Zwar schätzt der Maschinenbauverband VDMA, dass zum Jahresende der Bau von zehn Offshore-Windparks mit einer Gesamtleistung von mehr als 2000 Megawatt angelaufen sein wird. Doch die größten Investitionshemmnisse wie Haftungsfragen bei Betriebsunterbrechungen nach Stürmen oder Kabelschäden sowie der fehlende Netzanschluss bleiben. Sie schrecken Investoren oder Versicherungskonzerne wie Allianz, Hannover Rück und Munich Re ab. Bis zur Sommerpause will die Bundesregierung zumindest einen Gesetzentwurf vorlegen, um die Haftungsfragen bei der Offshore-Windenergie zu lösen.

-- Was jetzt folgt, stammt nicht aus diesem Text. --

(** The chain of the wallet provider. *)
Definition provides (leaf : Cert) (certs : list Cert) : Prop :=
  forall key x5c, vw_provider wallet = Some (Ok (key, x5c)) ->
  x5c_certificates (VString <$> x5c) = Ok (leaf :: certs) /\ cert_ec_key leaf = Some (public key) /\ x5c <> [] /\ forallb plain x5c = true.

Lemma attestation_accepted base mode anchors now auth clientID r form jkt leaf certs :
  attested_for public wallet (Some (auth, clientID)) (o_Header r) -> clientID <> "" -> plain clientID = true -> auth_Audience auth = issuerID base -> plain (issuerID base) = true ->
  (auth_CombinedPoP auth = true -> jkt = KeyIDForPublicKey (public (vw_HolderKey wallet)) /\ jkt <> "") -> provides leaf certs ->
  (forall a, timely now (clock a).2) -> (forall k a, String.length (entropy k a).2 = k) ->
  exists name, authenticateClient base mode anchors now (received r form) clientID jkt =
    Ok (IssuerAuth.mkClientAuth (if auth_CombinedPoP auth then IssuerAuth.attestationDPoPClientAuth else IssuerAuth.attestationClientAuth) clientID name
          (chainsToWalletProviderCA anchors (leaf :: certs))).
Proof.
  intros (key & x5c & t & jwt & Hprov & [a Ha] & Hsign & Hh & Hpop) Hne Hpc Haud Hpa Hcomb Hchain Htime Hent.
  destruct (Hchain _ _ Hprov) as (Hcerts & Hleaf & Hx5c & Hplain). pose proof (Htime a) as Ht. rewrite Ha in Ht.
  destruct (signed_parses _ _ _ _ Hsign) as (c & Hparse & Htrim & Hj & Hhdr & Hpay & Hver).
  exists (attester_name (mkSigner (public key) leaf (chainsToWalletProviderCA anchors (leaf :: certs))) (c_payload c)).
  assert (Hone : forall k, (1 <? length (values_of (Headers (received r form)) k))%nat = false).
  { intros k. unfold values_of. simpl. rewrite lookup_fmap. by destruct (o_Header r !! k). }
  unfold authenticateClient. rewrite !Hone. rewrite (received_header _ _ _ _ Hh), Htrim. apply String.eqb_neq in Hj as ->.
  assert (Hpossession : check_possession base now (trim_space (Header (received r form) "OAuth-Client-Attestation-PoP")) clientID jkt
            (public (vw_HolderKey wallet)) = Ok (if auth_CombinedPoP auth then IssuerAuth.attestationDPoPClientAuth else IssuerAuth.attestationClientAuth)).
  { unfold check_possession. destruct (auth_CombinedPoP auth).
    - rewrite (received_missing _ _ _ Hpop). destruct (Hcomb eq_refl) as [-> Hjkt]. apply String.eqb_neq in Hjkt as ->. change (trim_space "") with "". by rewrite !String.eqb_refl.
    - destruct Hpop as (t' & jti & challenge & pop & [a' Ha'] & Hjti & Hs & Hhp). pose proof (Htime a') as Ht'. rewrite Ha' in Ht'.
      rewrite (received_header _ _ _ _ Hhp). destruct (signed_parses _ _ _ _ Hs) as (_ & _ & -> & Hpn & _). apply String.eqb_neq in Hpn as ->.
      rewrite (pop_accepted base now t' jti auth clientID challenge pop Ht'); [done| | |done..].
      + destruct Hjti as [? <-]. apply encoded_plain.
      + by apply (drawn_nonempty 18 jti Hent); [lia|]. }
  unfold check_attestation. rewrite Hparse.
  rewrite (read_get_string Hhdr "typ" "oauth-client-attestation+jwt" eq_refl eq_refl eq_refl), (read_get_string Hhdr "alg" "ES256" eq_refl eq_refl eq_refl). cbn [negb String.eqb].
  assert (Hsigner : attestationSigner_of anchors (c_header c) =
    Ok (mkSigner (public key) leaf (chainsToWalletProviderCA anchors (leaf :: certs)))).
  { unfold attestationSigner_of, get_arr. rewrite (read_strings Hhdr "x5c" x5c eq_refl eq_refl Hplain). cbn [as_arr default from_option id].
    destruct (VString <$> x5c) eqn:El; [by apply fmap_nil_inv in El|]. by rewrite Hcerts, Hleaf. }
  rewrite Hsigner. cbn [as_key as_trusted]. rewrite Hver. cbn [negb].
  rewrite (attested_client_accepted now t c clientID Ht Hpay Hne Hpc), Hpossession. done.
Qed.

(** ** Key proofs *)

Lemma key_proof_accepted base now t key clientID cNonce extra jwt :
  timely now t -> cNonce <> "" -> plain cNonce = true -> plain (issuerID base) = true -> (forall k, k ∈ ["alg"; "typ"; "jwk"; "x5c"; "kid"] -> GoValue.get k extra = None) -> (length extra <= 1)%nat ->
  signJWT (proof_header public key extra) (proof_payload t (issuerID base) clientID cNonce) key = Ok jwt ->
  proof_checks base now jwt = Ok (public key, cNonce).
Proof.
  intros Ht Hn Hpn Hpa Hx Hlen Hs. destruct (signed_parses _ _ _ _ Hs) as (c & Hparse & _ & _ & Hhdr & Hpay & Hver).
  assert (Hget : forall k, k ∈ ["alg"; "typ"; "jwk"; "x5c"; "kid"] -> GoValue.get k (proof_header public key extra) = GoValue.get k (proof_header public key [])).
  { intros k Hk. specialize (Hx k Hk). destruct extra as [|[k' v] [|]]; [done| |simpl in Hlen; lia]. unfold proof_header. cbn [fold_left fst snd].
    simpl in Hx. destruct (String.eqb_spec k k'); [done|]. by rewrite get_set_ne. }
  unfold proof_checks. rewrite Hparse.
  rewrite (read_get_string Hhdr "typ" "openid4vci-proof+jwt") by (done || by rewrite Hget by set_solver).
  rewrite (read_get_string Hhdr "alg" "ES256") by (done || by rewrite Hget by set_solver). cbn [negb String.eqb].
  destruct (read_object Hhdr "jwk" (PublicKeyJWK (public key))) as (m' & Hjwk & Hm'); [done|by rewrite Hget by set_solver|].
  assert (Hmat : proofKeyMaterial (c_header c) = Ok (public key)).
  { unfold proofKeyMaterial. rewrite Hjwk. cbn [as_obj].
    rewrite (read_none Hhdr "x5c") by (done || by rewrite Hget by set_solver). unfold index at 1.
    rewrite (read_none Hhdr "kid") by (done || by rewrite Hget by set_solver). cbn [default as_string].
    unfold holderKeyFromJWK, IssuerAuth.ParseJWK. by rewrite (jwk_known key _ m' (or_intror eq_refl) Hm'). }
  rewrite Hmat, Hver. cbn [negb].
  rewrite (read_get_string Hpay "aud" (issuerID base) eq_refl eq_refl Hpa), String.eqb_refl. cbn [negb].
  rewrite (numeric_back _ _ "iat" _ Hpay eq_refl eq_refl) by (by apply (timely_unix now)).
  rewrite (timely_fresh _ _ _ _ Ht) by (unfold proofClockSkew, Minute, Second; lia).
  rewrite (read_get_string Hpay "nonce" cNonce); [|done| |done].
  - by apply String.eqb_neq in Hn as ->.
  - unfold proof_payload, nonempty_claim. apply String.eqb_neq in Hn as ->. by destruct (clientID =? "")%string.
Qed.

(** ** The access token *)

Lemma slices_app a b : slice_to (String.length a) (a +:+ b) = a /\ slice_from (String.length a) (a +:+ b) = b.
Proof.
  unfold slice_from. rewrite append_length, Nat.add_comm, Nat.add_sub. unfold slice_to. split; induction a as [|c a IH].
  - by destruct b.
  - simpl in *. by rewrite IH.
  - change ("" +:+ b) with b. change (String.length "") with 0%nat. induction b as [|c b IHb]; simpl; [done|]. by rewrite IHb.
  - exact IH.
Qed.

Lemma authorization_read r form scheme token :
  o_Header r !! "Authorization" = Some (scheme +:+ " " +:+ token) -> scheme = "Bearer" \/ scheme = "DPoP" -> plain token = true -> token <> "" ->
  accessToken (received r form) = Some token.
Proof.
  intros Hh Hs Hp Hne. unfold accessToken. rewrite (received_header _ _ _ _ Hh).
  assert (Htrim : trim_space (scheme +:+ " " +:+ token) = scheme +:+ " " +:+ token).
  { destruct (visible_end token Hne Hp) as (s' & c & -> & Hc). apply (trim_space_fixed _ (scheme +:+ " " +:+ s') c); [by rewrite !append_assoc|done|].
    intros e He. destruct Hs as [-> | ->]; apply cut_prefix_visible; try done;
      pose proof spaces_invisible as [Hi _]%andb_true_iff; rewrite forallb_forall in Hi; by apply Hi, list_elem_of_In. }
  rewrite Htrim, <- append_assoc. destruct (slices_app (scheme +:+ " ") token) as [H1 H2]. pose proof (visible_trimmed token Hne Hp) as H3.
  assert (Hl : forall a, (String.length a <? String.length (a +:+ token))%nat = true).
  { intros a. apply Nat.ltb_lt. rewrite append_length. destruct token; [done|]. simpl. lia. }
  specialize (Hl (scheme +:+ " ")). unfold slice_from in H2.
  destruct Hs as [-> | ->]; cbn [find_map]; unfold bearer_of at 1.
  - change "Bearer " with ("Bearer" +:+ " "). rewrite Hl, H1, H2, H3. done.
  - assert (E : EqualFold (slice_to (String.length "Bearer ") (("DPoP" +:+ " ") +:+ token)) "Bearer " = false) by done.
    rewrite E, andb_false_r. unfold bearer_of. change "DPoP " with ("DPoP" +:+ " "). rewrite Hl, H1, H2, H3. done.
Qed.
(** The witness's token is sent to the two endpoints of the metadata. *)
Lemma access_tokens_stay_with_the_issuer_witness :
  (let out := run (accept_offer "" options) (mkNet tt []) in
   is_ok out.2 = true /\
   map (fun e => o_Header e.1 !! "Authorization") (exchanges out.1) = [None; None; None; Some "Bearer at"; Some "Bearer at"]) /\
  runs (accept_offer "" options) (fun r l => is_ok r = false /\ Forall (fun e => bare e.1) l \/
    exists issuer metadata endpoint, (forall approved, oo_ResolvedOffer options = Some approved -> issuer = CredentialIssuer approved) /\
      published wallet (fun _ => Err (Text "")) issuer metadata l /\ named_endpoint wallet issuer metadata endpoint /\
      Forall (fun e => confined endpoint metadata e.1) l /\
      forall i findings, r = Ok (i, findings) -> keeps issuer endpoint (renewal_of i)).
Proof.
  split; [vm_compute; done|].
  refine (proj1 (access_tokens_stay_with_the_issuer (w := toy_world) (fun _ => None) public Some wallet _ _ _ _ _ _ _ _ _ _ _ _ _ _ _ _ _ _ _ _ _ "" options _ _));
    intros; apply only_quiet, quiet_ret.
Defined.
End FlowToy.
(** X10.  Safety.  [init] succeeds exactly on a game that was constructed
    with a canvas, whatever else the game holds, and then leaves a game
    that is [ready] (a player, and a previous frame of the grid's
    shape); on a game whose canvas is [null] it is a [TypeError].  On a
    ready game the simulation and the render of [gameLoop] never raise
    a [TypeError], in any state and for any input, and leave the game
    ready for the next call. *)
Theorem gameLoop_never_throws :
  (forall now ov h w g,
     (VampireGame.canvas g = true ->
      exists ui writes,
        GameUI.init now (ov, h, w, g) = Some (ui, writes) /\
        ready ui.2 /\ VampireGame.canvas ui.2 = true) /\
     (VampireGame.canvas g = false -> GameUI.init now (ov, h, w, g) = None)) /\
  (forall inp w g, ready g ->
     exists w' g' writes,
       VampireGame.gameLoop inp (w, g) = Some (w', g', writes) /\ ready g').
Proof.
  split.
  - intros now ov h w g. split.
    + intros Hc. rewrite (init_fresh now ov h w g Hc).
      eexists. eexists. split; [reflexivity |]. split; [| exact Hc].
      split; [eexists; reflexivity |].
      apply paint_shape, blankGrid_shape.
    + apply init_no_canvas.
  - intros inp w g Hready.
    destruct (VampireGame.state g) eqn:Hstate;
      try (exists w, g, []; split; [| exact Hready];
           unfold VampireGame.gameLoop; rewrite Hstate; reflexivity).
    destruct (gameLoop_playing inp w g Hstate Hready) as (g3 & p3 & Hsim & Hp3 & ->).
    destruct Hready as [[p Hp] Hshape].
    destruct (simulate_runs inp g p Hp)
      as (g1 & g2 & g3' & p3' & _ & _ & _ & Hsim' & _ & _ & Hgrid & _).
    rewrite Hsim in Hsim'. injection Hsim' as <-.
    destruct (Player.hp p3 <=? 0)%Z.
    + eexists. eexists. eexists. split; [reflexivity |].
      split; [exists p3; exact Hp3 | rewrite <- Hgrid in Hshape; exact Hshape].
    + eexists. eexists. eexists. split; [reflexivity |].
      split; [exists p3; exact Hp3 | apply buildFrame_shape].
Qed.

End Loop.

(** [gameLoop_never_throws] on the two games that [initVampireWindow] can
    construct: without the canvas [init] throws; with it [init] returns,
    and a first tick of the game once started returns as well. *)
Lemma gameLoop_never_throws_witness :
  let ov := GameUI.mkOverlays None None (Some false) true in
  let h := GameUI.mkHud (Some "") (Some "") (Some "") in
  GameUI.init 0 (ov, h, pageWith 1, VampireGame.construct false) = None /\
  exists ui writes,
    GameUI.init 0 (ov, h, pageWith 1, VampireGame.new) = Some (ui, writes) /\
    ready ui.2 /\
    exists w' g' writes',
      VampireGame.gameLoop (host := approxHost) (mkTick 1016 1016 0.3 0.5 1016 2)
        (VampireGame.start 1000 1 (pageWith 1, ui.2)) = Some (w', g', writes') /\
      ready g'.
Proof.
  cbv zeta.
  destruct (gameLoop_never_throws (host := approxHost)) as [Hinit Hloop].
  destruct (Hinit 0 (GameUI.mkOverlays None None (Some false) true)
              (GameUI.mkHud (Some "") (Some "") (Some "")) (pageWith 1)
              (VampireGame.construct false)) as [_ Hnone].
  destruct (Hinit 0 (GameUI.mkOverlays None None (Some false) true)
              (GameUI.mkHud (Some "") (Some "") (Some "")) (pageWith 1)
              VampireGame.new) as [Hsome _].
  split; [exact (Hnone eq_refl) |].
  destruct (Hsome eq_refl) as (ui & writes & Hrun & Hready & _).
  exists ui, writes. split; [exact Hrun |]. split; [exact Hready |].
  destruct ui as [[[ov1 h1] w1] g1]. cbn [snd] in *.
  destruct (VampireGame.start 1000 1 (pageWith 1, g1)) as [w2 g2] eqn:Hstart.
  apply (Hloop (mkTick 1016 1016 0.3 0.5 1016 2) w2 g2).
  unfold VampireGame.start in Hstart.
  destruct (State_eqb (VampireGame.state g1) playing);
    apply pair_equal_spec in Hstart as [_ <-]; exact Hready.
Defined.
Lemma gate_failure_is_final_witness :
  score_match
    (Some (Ebay.Parsed "pikachu 1st edition 4/102 psa 10" (Some "4") (Some "PSA")
             (Some "10") true ["1st edition"] []))
    (Some (Card.Parsed "Charizard" (Some "4") ["1st edition"] []))
  = Ok (-100, ["-100 name 'charizard' NOT FOUND"]).
Proof.
  refine (proj1 (gate_failure_is_final
                   (Ebay.Parsed "pikachu 1st edition 4/102 psa 10" (Some "4")
                      (Some "PSA") (Some "10") true ["1st edition"] [])
                   (Card.Parsed "Charizard" (Some "4") ["1st edition"] [])
                   "charizard" [] _ _)).
  - reflexivity.
  - reflexivity.
Defined.

Lemma list_to_set_insert_middle (l1 l2 : list string) (k : string) :
  list_to_set (l1 ++ k :: l2) =@{gset string} {[k]} ∪ list_to_set (l1 ++ l2).
Proof. rewrite !list_to_set_app_L, list_to_set_cons. set_solver. Qed.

Bundesländer wollen Planungshoheit nicht abtreten
Die Bundesregierung will nun aufs Tempo drücken. Vor zwei Wochen haben die vier Stromnetzbetreiber ihre Ausbaupläne präsentiert, die nun sechs Wochen lang öffentlich diskutiert werden können. Nach dieser ersten Stufe der Bürgerbeteiligung prüft die Bundesnetzagentur die Leitungspläne, fasst sie zum Bundesbedarfsplan zusammen. Dann haben Bürger und Verbände erneut sechs Wochen Zeit für Einwände. Bei Trassen, die mehrere Bundesländer verbinden, möchte die Bundesnetzagentur gern die Planfeststellungsverfahren an sich ziehen, um den Ablauf zu beschleunigen. Aber noch blocken etliche Bundesländer, weil sie die Planungshoheit nicht an den Bund abtreten wollen.
Kurz vor dem Durchbruch stehen dagegen die Verhandlungen über die steuerliche Förderung der Gebäudesanierung. Das Programm wird so reduziert, dass statt 1,5 Milliarden Euro nur noch eine Milliarde Euro in den öffentlichen Kassen fehlt. Länder und Kommunen bekommen einen Teil ihrer Ausfälle vom Bund ersetzt. Damit die Effizienz trotzdem wie gewünscht steigt, gibt der Finanzminister in Berlin noch einmal 300 Millionen für die Sanierung öffentlicher Gebäude dazu.
Peter Terium und seine Vorstandskollegen des Energieversorgers RWE lernten vergangenen Dienstag ihre Hoffnung für die Energiewende kennen. Beim Berliner Sommerfest des Stromriesen aus Essen demonstrierte der neue Umweltminister Altmaier, dass er keine Berührungsängste hat. Bis weit nach 23 Uhr blieb der ebenso kumpelige wie kugelige CDU-Mann, während sein Vorgänger den Besuch beim AKW-Betreiber stets vermieden hatte.
"Der steht für offenen Dialog", freut sich Terium, der sein Amt als oberster RWE-Boss in zwei Tagen antritt. Es darf bloß nicht beim Reden bleiben.